> TASK TO COMPLETE
Among the lines below, take the one holding "mkConfig st.1 (h_done c) (h_serving c) (h_groups", the one holding "(** The names", and all lines between them. Set them down exactly.

________

(* ===== verification/Harness.v ===== *)
(** * Harness: a test from [MakeConfig] to [Cleanup]

    [src/src/tester1/config.go] as a whole, on top of the registries of
    [Config]: the test's configuration with its network, server groups and
    clients, the statistics between [Begin] and [End], the time limit and the
    cleanup, with the network's goroutine and [Network.Cleanup] of
    [src/src/labrpc/labrpc.go].  A test is any sequence of these operations and
    of requests its processes send.  The tester's own RPC server is [SockRpc]'s;
    the annotations are [Annotation]'s, of which [Cleanup] keeps the verdict.
    Time is in nanoseconds. *)

From S2P Require Import Prelude LabRpc Tester Config.
From stdpp Require Import base gmap list strings.
From Stdlib Require Import ZArith Lia Ascii.
From stdpp Require Import list.

Module Harness.
Import LabRpc Tester Config.

Definition GRP0 : Z := 0.
Definition seconds (n : Z) : Z := n * 1000000000.

(** A 32-bit and a 64-bit integer holding [x]. *)
Definition int32 (x : Z) : Z := wrap 32 (x + 2 ^ 31) - 2 ^ 31.
Definition int64 (x : Z) : Z := wrap 64 (x + 2 ^ 63) - 2 ^ 63.

(** [LabRpc]'s counters are the numbers of requests and bytes; these are what
    the code's counters of 32 and 64 bits hold. *)
Definition GetTotalCount (rn : Network) : Z := int32 (rpc_count rn).
Definition GetTotalBytes (rn : Network) : Z := int64 (rpc_bytes rn).

(** [b]: the bytes of [crand.Read]. *)
Definition Randstring (n : nat) (b : string) : outcome string :=
  let s := base64url b in
  if decide (n <= String.length s) then Ret (String.substring 0 n s) else Panic "slice bounds out of range".

(** What [End] prints. *)
Record report := mkReport { r_time : Z; r_npeers : nat; r_nrpc : Z; r_ops : Z }.

(** [h_done]: the network's [done] is closed; [h_serving]: its goroutine runs;
    [h_failed]: [t.Failed()]; [h_report], [h_verdict]: what [End] and
    [Cleanup] said last. *)
Record config := mkConfig {
  h_net : Network; h_done : bool; h_serving : bool;
  h_groups : Groups; h_clnts : Clnts;
  h_start : Z; h_t0 : Z; h_rpcs0 : Z; h_ops : Z;
  h_failed : bool; h_report : option report; h_verdict : option string }.

Definition set_hnet (c : config) (rn : Network) : config :=
  mkConfig rn (h_done c) (h_serving c) (h_groups c) (h_clnts c) (h_start c) (h_t0 c) (h_rpcs0 c) (h_ops c)
    (h_failed c) (h_report c) (h_verdict c).
Definition set_groups (c : config) (st : Network * Groups) : config :=
  mkConfig st.1 (h_done c) (h_serving c) st.2 (h_clnts c) (h_start c) (h_t0 c) (h_rpcs0 c) (h_ops c)
    (h_failed c) (h_report c) (h_verdict c).
Definition set_clnts (c : config) (st : cstate) : config :=
  mkConfig st.1 (h_done c) (h_serving c) (h_groups c) st.2 (h_start c) (h_t0 c) (h_rpcs0 c) (h_ops c)
    (h_failed c) (h_report c) (h_verdict c).
Definition set_stats (c : config) (t0 rpcs0 ops : Z) (r : option report) : config :=
  mkConfig (h_net c) (h_done c) (h_serving c) (h_groups c) (h_clnts c) (h_start c) t0 rpcs0 ops
    (h_failed c) r (h_verdict c).
Definition set_serving (c : config) (d s : bool) : config :=
  mkConfig (h_net c) d s (h_groups c) (h_clnts c) (h_start c) (h_t0 c) (h_rpcs0 c) (h_ops c)
    (h_failed c) (h_report c) (h_verdict c).
Definition set_verdict (c : config) (failed : bool) (v : option string) : config :=
  mkConfig (h_net c) (h_done c) (h_serving c) (h_groups c) (h_clnts c) (h_start c) (h_t0 c) (h_rpcs0 c) (h_ops c)
    failed (h_report c) v.

(** The names of the group's ends and its servers' objects as in [Config]. *)
Definition MakeConfig (names : list (list string)) (starts : nat -> list string * nat) (rel : bool) (now : Z)
    : outcome config :=
  st ← MakeGroupStart GRP0 names starts (MakeNetwork, newGroups);
  Ret (mkConfig (Reliable rel st.1) false true st.2 makeClnts now 0 0 0 false None None).

Definition SetReliable (rel : bool) (c : config) : config := set_hnet c (Reliable rel (h_net c)).
Definition IsReliable (c : config) : bool := reliable (h_net c).
Definition SetLongReordering (b : bool) (c : config) : config := set_hnet c (LongReordering b (h_net c)).
Definition SetLongDelays (b : bool) (c : config) : config := set_hnet c (LongDelays b (h_net c)).
Definition RpcTotal (c : config) : Z := GetTotalCount (h_net c).
Definition BytesTotal (c : config) : Z := GetTotalBytes (h_net c).

Definition Begin (now : Z) (c : config) : config := set_stats c now (RpcTotal c) 0 (h_report c).
Definition OpInc (c : config) : config := set_stats c (h_t0 c) (h_rpcs0 c) (int32 (h_ops c + 1)) (h_report c).

(** [t.Fatal] ends the test. *)
Definition CheckTimeout (now : Z) (c : config) : outcome config :=
  if negb (h_failed c) && (seconds 120 <? now - h_start c)%Z then Fatal "test took longer than 120 seconds" else Ret c.

Definition End (now : Z) (c : config) : outcome config :=
  c ← CheckTimeout now c;
  if h_failed c then Ret c
  else match lookupGroup GRP0 (h_groups c) with
  | None => Panic "nil pointer dereference"
  | Some sg => Ret (set_stats c (h_t0 c) (h_rpcs0 c) (h_ops c)
      (Some (mkReport (now - h_t0 c) (N sg) (RpcTotal c - h_rpcs0 c) (h_ops c))))
  end.

(** A request taken off [endCh], and a reply of [b] bytes counted. *)
Definition net_request (b : Z) (c : config) : config := set_hnet c (add_stats (h_net c) 1 b).
Definition net_reply (b : Z) (c : config) : config := set_hnet c (add_stats (h_net c) 0 b).

Definition Network_Cleanup (c : config) : outcome config :=
  if h_done c then Panic "close of closed channel" else Ret (set_serving c true (h_serving c)).

(** The orders in which [range] meets the clients and the groups. *)
Definition Cleanup (corders : list (nat * list (string * string))) (gorder : list Z) (c : config) : outcome config :=
  cs ← Clnts_cleanup corders (h_net c, h_clnts c);
  gs ← Groups_cleanup gorder (cs.1, h_groups c);
  c' ← Network_Cleanup (set_groups (set_clnts c cs) gs);
  Ret (set_verdict c' (h_failed c) (Some (if h_failed c then "test failed" else "test passed"))).

Definition RpcCount (objs : gmap nat Z) (g : Z) (i : nat) (c : config) : outcome Z :=
  match server_at (h_net c) (ServerName g i) with
  | Some sid => Ret (default 0 (objs !! sid))%Z
  | None => Panic "nil pointer dereference"
  end.

(** ** What happens in a test *)

Inductive h_event :=
  | HBegin (now : Z) | HEnd (now : Z) | HCheckTimeout (now : Z) | HOpInc
  | HRequest (b : Z) | HReply (b : Z) | HRefuse | HStop
  | HReliable (b : bool) | HLongReordering (b : bool) | HLongDelays (b : bool)
  | HMakeGroup (g : Z) (names : list (list string)) (starts : nat -> list string * nat)
  | HExitGroup (g : Z)
  | HKill (g : Z) (l : list nat)
  | HStart (g : Z) (i : nat) (names : list string) (sid : nat)
  | HPartition (g : Z) (p1 p2 : list nat)
  | HClient (e : client_event).

(** [HRequest]: the goroutine takes a request; [HRefuse]: a caller sees [done]
    closed and gives up; [HStop]: the goroutine does. *)
Definition h_enabled (e : h_event) (c : config) : bool :=
  match e with
  | HRequest _ => h_serving c
  | HRefuse => h_done c
  | HStop => h_done c && h_serving c
  | _ => true
  end.

Definition on_groups (f : Network * Groups -> outcome (Network * Groups)) (c : config) : outcome config :=
  st ← f (h_net c, h_groups c); Ret (set_groups c st).

Definition h_exec (e : h_event) (c : config) : outcome config :=
  match e with
  | HBegin now => Ret (Begin now c)
  | HEnd now => End now c
  | HCheckTimeout now => CheckTimeout now c
  | HOpInc => Ret (OpInc c)
  | HRequest b => Ret (net_request b c)
  | HReply b => Ret (net_reply b c)
  | HRefuse => Ret c
  | HStop => Ret (set_serving c (h_done c) false)
  | HReliable b => Ret (SetReliable b c)
  | HLongReordering b => Ret (SetLongReordering b c)
  | HLongDelays b => Ret (SetLongDelays b c)
  | HMakeGroup g names starts => on_groups (MakeGroupStart g names starts) c
  | HExitGroup g => on_groups (ExitGroup g) c
  | HKill g l => on_groups (on_group g (Kill l)) c
  | HStart g i names sid => on_groups (on_group g (StartServer i names sid)) c
  | HPartition g p1 p2 => on_groups (on_group g (Partition p1 p2)) c
  | HClient e => st ← client_exec e (h_net c, h_clnts c); Ret (set_clnts c st)
  end.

________

> EXERCISE RESPONSE
  mkConfig st.1 (h_done c) (h_serving c) (h_groups c) st.2 (h_start c) (h_t0 c) (h_rpcs0 c) (h_ops c)
    (h_failed c) (h_report c) (h_verdict c).
Definition set_stats (c : config) (t0 rpcs0 ops : Z) (r : option report) : config :=
  mkConfig (h_net c) (h_done c) (h_serving c) (h_groups c) (h_clnts c) (h_start c) t0 rpcs0 ops
    (h_failed c) r (h_verdict c).
Definition set_serving (c : config) (d s : bool) : config :=
  mkConfig (h_net c) d s (h_groups c) (h_clnts c) (h_start c) (h_t0 c) (h_rpcs0 c) (h_ops c)
    (h_failed c) (h_report c) (h_verdict c).
Definition set_verdict (c : config) (failed : bool) (v : option string) : config :=
  mkConfig (h_net c) (h_done c) (h_serving c) (h_groups c) (h_clnts c) (h_start c) (h_t0 c) (h_rpcs0 c) (h_ops c)
    failed (h_report c) v.

(** The names of the group's ends and its servers' objects as in [Config]. *)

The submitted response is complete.